Sadly, actually playing it opens up a couple of different opinions. Straight up, if you’re a fan of the intricate combos and gritty close combat of a God of War or Ninja Gaiden, then there’s a good chance you’ll be disappointed by the system on show in Heavenly Sword. There are combos to learn, and there is a certain degree of strategy in the fighting, but for much of the game it’s a button-masher’s dream. You block and parry automatically providing you’re not actively attacking, and pummelling the square and triangle buttons is usually enough to unleash a constant wave of spectacular thrusts, cuts and slashes on your hapless foes. That doesn’t mean that there’s no complexity. Once you’re wielding the titular blade itself, the game opens up a range of stances – range, speed and power – which, when accessed via the shoulder buttons, enable you to hold enemies at bay or smash through the defences of your beefier opponents with relative ease. What’s more, specific enemies start doing attacks that can only be blocked when in a certain stance. The more the game goes on, the more crucial this becomes.

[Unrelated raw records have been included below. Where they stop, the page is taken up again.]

Definition do_mkdir (ctx : Context) (parent_node : nat) (name : bytes) (mode umask : Z) : wprog unit :=
  none ← no_upper;
  if none : bool then fail (Os EROFS)
  else
    pn ← get_node parent_node;
    if pn.(on_whiteout) then fail (Os ENOENT)
    else
      r ← lookup_node_ignore_enoent ctx pn.(on_inode) name;
      flags ← match r with
              | Some n =>
                nn ← get_node n;
                if negb nn.(on_whiteout) then fail (Os EEXIST)
                else mret (in_upper_layer nn, negb (upper_layer_only nn))
              | None => mret (false, false)
              end;
      let '(delete_whiteout, set_opaque) := flags : bool * bool in
      pnode ← copy_node_up ctx parent_node;
      pn ← get_node pnode;
      let path := pn.(on_path) ++ SLASH :: name in
      ovi ← handle_upper_inode_locked pnode (fun parent_real_inode =>
        match parent_real_inode with
        | None => fail (Os EINVAL)
        | Some parent_real_inode =>
          _ ← (if delete_whiteout then clear_whiteout ctx parent_real_inode name else mret tt);
          ino ← alloc_inode path;
          child_dir ← ri_mkdir ctx parent_real_inode name mode umask;
          _ ← (if set_opaque then
                 or_drop (on_layer parent_real_inode.(ri_layer) (layer_set_opaque ctx child_dir.(ri_inode)))
                   (drop_real_inode child_dir)
               else mret tt);
          mret (new_from_real_inode name ino path child_dir)
        end);
      _ ← enter_node pnode name ovi;
      mret tt.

All the same, it’s hard to deny how repetitive and uninspired a lot of the action is. It’s not quite as dozy or formulaic as, say, a Dynasty Warriors or Ninety-Nine Nights, but there is a lot of battle this collection of goons, then move along a bit and bash the next stuff to wade through, and while it’s always absorbing, it’s not always all that thrilling. Some enemies or combinations of enemies demand a different approach, but these are relatively few and far between. Puzzles, meanwhile, are limited to opening doors by pulling levers, winding pulleys or throwing swords or shields at handily placed gongs. We’re not talking Tomb Raider standard, let alone anything more elaborate than that.

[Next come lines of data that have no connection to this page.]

(* ===== verification/ToyLayer.v ===== *)
(** * A layer in memory

    A file system small enough to evaluate: a tree of nodes with data, extended
    attributes and lookup counts.  It is a layer through the default bodies of
    the trait.  The theorems on the overlay file system are evaluated on it, and on
    the overlay of two such layers in the second part. *)

From stdpp Require Import list gmap.
From S2P Require Import Prelude Std Abi AbiStruct FsTypes FileSystem Vfs Host Layer OverlayStore Overlay OverlayOps.
From S2P Require Import OverlaySync.

(** [tn_data] is the content of a file or the target of a symbolic link. *)
Record ToyNode : Set := MkToyNode {
  tn_mode : Z;
  tn_rdev : Z;
  tn_children : gmap bytes Z;
  tn_xattr : gmap bytes bytes;
  tn_data : bytes;
}.

Record ToyLayer : Set := MkToyLayer {
  tl_nodes : gmap Z ToyNode;
  tl_next : Z;
  tl_refs : gmap Z N;
}.

Definition DIR_MODE : Z := Z.lor S_IFDIR 0x1ed.
Definition FILE_MODE : Z := Z.lor S_IFREG 0x1a4.
Definition toy_dir (children : gmap bytes Z) : ToyNode := MkToyNode DIR_MODE 0 children ∅ [].
Definition toy_file (data : bytes) : ToyNode := MkToyNode FILE_MODE 0 ∅ ∅ data.
Definition toy_layer (nodes : list (Z * ToyNode)) (next : Z) : ToyLayer :=
  MkToyLayer (list_to_map nodes) next ∅.

Abbreviation tprog A := (prog ToyLayer io_error A).

Definition toy_stat (inode : Z) (n : ToyNode) : stat64 :=
  MkStat64 0 inode 1 n.(tn_mode) 0 0 n.(tn_rdev) (zlen n.(tn_data)) 0 0 0 0 0 0 0 0.

Definition toy_entry (inode : Z) (n : ToyNode) : Entry :=
  MkEntry inode 0 (toy_stat inode n) 0 Duration_default Duration_default.

Definition toy_get (inode : Z) : tprog ToyNode := fun l =>
  (l, ok_or (Os ENOENT) (l.(tl_nodes) !! inode)).

Definition toy_put (inode : Z) (n : ToyNode) : tprog unit :=
  modify (fun l => MkToyLayer (<[inode := n]> l.(tl_nodes)) l.(tl_next) l.(tl_refs)).

(** An entry is a reference to its inode. *)
Definition toy_give (inode : Z) : tprog Entry :=
  n ← toy_get inode;
  _ ← modify (fun l => MkToyLayer l.(tl_nodes) l.(tl_next)
                         (<[inode := (default 0 (l.(tl_refs) !! inode) + 1)%N]> l.(tl_refs)));
  mret (toy_entry inode n).

Definition toy_lookup (parent : Z) (name : CStr) : tprog Entry :=
  p ← toy_get parent;
  match p.(tn_children) !! name with
  | Some c => toy_give c
  | None => fail (Os ENOENT)
  end.

Definition toy_forget (inode count : Z) : tprog unit :=
  modify (fun l => MkToyLayer l.(tl_nodes) l.(tl_next)
                     (<[inode := (default 0 (l.(tl_refs) !! inode) - Z.to_N count)%N]> l.(tl_refs))).

Definition with_children (n : ToyNode) (c : gmap bytes Z) : ToyNode :=
  MkToyNode n.(tn_mode) n.(tn_rdev) c n.(tn_xattr) n.(tn_data).

(** A name that already exists, or is no name, is refused. *)
Definition toy_enter (parent : Z) (name : CStr) (inode : Z) : tprog unit :=
  p ← toy_get parent;
  if negb (plain_name name) then fail (Os EINVAL)
  else
    match p.(tn_children) !! name with
    | Some _ => fail (Os EEXIST)
    | None => toy_put parent (with_children p (<[name := inode]> p.(tn_children)))
    end.

Definition toy_make (parent : Z) (name : CStr) (n : ToyNode) : tprog Entry :=
  l ← gets id;
  let inode := l.(tl_next) in
  _ ← toy_enter parent name inode;
  _ ← modify (fun l => MkToyLayer (<[inode := n]> l.(tl_nodes)) (inode + 1) l.(tl_refs));
  toy_give inode.

Definition toy_remove (parent : Z) (name : CStr) (ok : ToyNode -> bool) : tprog unit :=
  p ← toy_get parent;
  if negb (plain_name name) then fail (Os EINVAL)
  else
    match p.(tn_children) !! name with
    | Some c =>
      n ← toy_get c;
      if ok n then toy_put parent (with_children p (delete name p.(tn_children))) else fail (Os ENOTEMPTY)
    | None => fail (Os ENOENT)
    end.

Definition toy_is_dir (n : ToyNode) : bool := Z.land n.(tn_mode) S_IFMT =? S_IFDIR.

Definition toy_op (A : Set) (op : FsOp A) : tprog A :=
  match op in FsOp A return tprog A with
  | op_lookup _ parent name => toy_lookup parent name
  | op_forget _ inode count => toy_forget inode count
  | op_getattr _ inode _ => n ← toy_get inode; mret (toy_stat inode n, Duration_default)
  | op_readlink _ inode => n ← toy_get inode; mret n.(tn_data)
  | op_symlink _ linkname parent name =>
      toy_make parent name (MkToyNode (Z.lor S_IFLNK 0x1ff) 0 ∅ ∅ linkname)
  | op_mknod _ inode name mode rdev umask => toy_make inode name (MkToyNode mode rdev ∅ ∅ [])
  | op_mkdir _ parent name mode umask =>
      toy_make parent name (MkToyNode (Z.lor S_IFDIR (Z.land mode 0xfff)) 0 ∅ ∅ [])
  | op_unlink _ parent name => toy_remove parent name (fun n => negb (toy_is_dir n))
  | op_rmdir _ parent name => toy_remove parent name (fun n => toy_is_dir n && bool_decide (n.(tn_children) = ∅))
  | op_link _ inode newparent newname => _ ← toy_enter newparent newname inode; toy_give inode
  | op_open _ inode flags fuse_flags => _ ← toy_get inode; mret (Some 1, empty_flags, None)
  | op_create _ parent name args =>
      e ← toy_make parent name (MkToyNode (Z.lor S_IFREG (Z.land args.(ci_mode) 0xfff)) 0 ∅ ∅ []);
      mret (e, Some 1, empty_flags, None)
  | op_release _ _ _ _ _ _ _ => mret tt
  | op_setxattr _ inode name value _ =>
      n ← toy_get inode;
      toy_put inode (MkToyNode n.(tn_mode) n.(tn_rdev) n.(tn_children) (<[name := value]> n.(tn_xattr)) n.(tn_data))
  | op_getxattr _ inode name _ =>
      n ← toy_get inode;
      match n.(tn_xattr) !! name with
      | Some v => mret (GxValue v)
      | None => fail (Os ENODATA)
      end
  | op_opendir _ inode _ => _ ← toy_get inode; mret (Some 1, empty_flags)
  | op_releasedir _ _ _ _ => mret tt
  | op_access _ _ _ => mret tt
  | op => default_op (fun _ => toy_forget) _ op
  end.

(** Files and directories have a largest size. *)
Definition TOY_MAX : Z := 2 ^ 40.

Definition toy_read (ctx : Context) (inode handle available size offset : Z) (lock_owner : option Z) (flags : Z)
    (l : ToyLayer) : ToyLayer * (bytes * io_result Z) :=
  match l.(tl_nodes) !! inode with
  | Some n =>
    if TOY_MAX <=? zlen n.(tn_data) then (l, ([], Err (Os EINVAL)))
    else
      let data := take (Z.to_nat (Z.min available size)) (drop (Z.to_nat offset) n.(tn_data)) in
      (l, (data, Ok (zlen data)))
  | None => (l, ([], Err (Os ENOENT)))
  end.

Definition toy_write (ctx : Context) (inode handle : Z) (data : bytes) (size offset : Z)
    (lock_owner : option Z) (delayed_write : bool) (flags fuse_flags : Z) : tprog Z :=
  n ← toy_get inode;
  let buf := take (Z.to_nat size) data in
  let old := n.(tn_data) ++ replicate (Z.to_nat offset - length n.(tn_data)) 0 in
  let new := take (Z.to_nat offset) old ++ buf ++ drop (Z.to_nat offset + length buf) old in
  _ ← toy_put inode (MkToyNode n.(tn_mode) n.(tn_rdev) n.(tn_children) n.(tn_xattr) new);
  mret (zlen buf).

(** Entries are numbered from 1 in the order of the map. *)
Fixpoint toy_scan {X} (add_entry : add_entry_t X) (index offset : Z) (l : list (bytes * Z))
    : prog (ToyLayer * X) io_error unit :=
  match l with
  | [] => mret tt
  | (name, c) :: l' =>
    if index <=? offset then toy_scan add_entry (index + 1) offset l'
    else
      n ← on_snd (add_entry (MkDirEntry c index DT_UNKNOWN name));
      if n =? 0 then mret tt else toy_scan add_entry (index + 1) offset l'
  end.

Definition toy_readdir {X} (ctx : Context) (inode handle size offset : Z) (add_entry : add_entry_t X)
    : prog (ToyLayer * X) io_error unit :=
  n ← on_fst (toy_get inode);
  let entries := map_to_list n.(tn_children) in
  if TOY_MAX <=? zlen entries then fail (Os EINVAL) else toy_scan add_entry 1 offset entries.

#[global] Instance ToyLayer_filesystem : FileSystem ToyLayer := {|
  fs_op := toy_op;
  fs_read := toy_read;
  fs_write := toy_write;
  fs_readdir := @toy_readdir;
  fs_readdirplus := @default_readdirplus ToyLayer;
  fs_id_remap := default_id_remap;
|}.

#[global] Instance ToyLayer_layer : Layer ToyLayer := default_layer (fun _ => ROOT_ID).

(** * An overlay file system to evaluate

    A lower layer with a directory [d] that holds a file [f], and a file [g]
    beside it; an empty upper layer; and what a client does with them. *)

Definition toy_lower : ToyLayer :=
  toy_layer [(1, toy_dir {[bs "d" := 2; bs "g" := 4]}); (2, toy_dir {[bs "f" := 3]});
             (3, toy_file (bs "hello")); (4, toy_file (bs "world"))] 5.
Definition toy_upper : ToyLayer := toy_layer [(1, toy_dir ∅)] 2.

Definition toy_config : OvConfig :=
  MkOvConfig [] [] true false false false false false false OvAuto Duration_default Duration_default.

Abbreviation ToyWorld := (World ToyLayer).

(** The file system over layers, before INIT. *)
Definition toy_fs_over (layers : list ToyLayer) : ToyWorld :=
  MkWorld (OverlayFs_new (Some 0%nat) [1%nat] toy_config) ∅ 0 layers.

Definition toy_overlay : ToyWorld := toy_fs_over [toy_upper; toy_lower].

(** ** Layers with everything in them *)

(** Below: [d] with [f], [e] with [h], and [g].  Above: [d] with [n], [e] with [k]
    and opaque, and a whiteout for [g]. *)
Definition toy_below : ToyLayer :=
  toy_layer [(1, toy_dir {[bs "d" := 2; bs "e" := 5; bs "g" := 4]}); (2, toy_dir {[bs "f" := 3]});
             (3, toy_file (bs "hello")); (4, toy_file (bs "world")); (5, toy_dir {[bs "h" := 6]}); (6, toy_file [])] 7.
Definition toy_above : ToyLayer :=
  toy_layer [(1, toy_dir {[bs "d" := 2; bs "e" := 5; bs "g" := 4]}); (2, toy_dir {[bs "n" := 3]});
             (3, toy_file (bs "new")); (4, MkToyNode (Z.lor S_IFCHR 0x1ff) 0 ∅ ∅ []);
             (5, MkToyNode DIR_MODE 0 {[bs "k" := 6]} {[OPAQUE_XATTR := bs "y"]} []); (6, toy_file [])] 7.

Somebody at Ninja Theory clearly realised that there was some potential here for monotony, so the hack-and-slash stuff is interspersed with some canon-firing missions featuring Nariko herself and a series of sniper challenges featuring Nariko’s archer chum, Kai. These, and many of the aforementioned puzzles, make copious use of ‘aftertouch’ – a first-person view of the fired or thrown missile where you can steer it to its objective by tilting the Sixaxis controller. Some will find this gimmicky or unnecessarily difficult and reach for the analogue stick steering option instead, but – personally – I thought it was a hoot. There’s just something about taking on a whole regiment of archers on your tod when you can take each one out in slow motion through a series of impossible, snaking shots.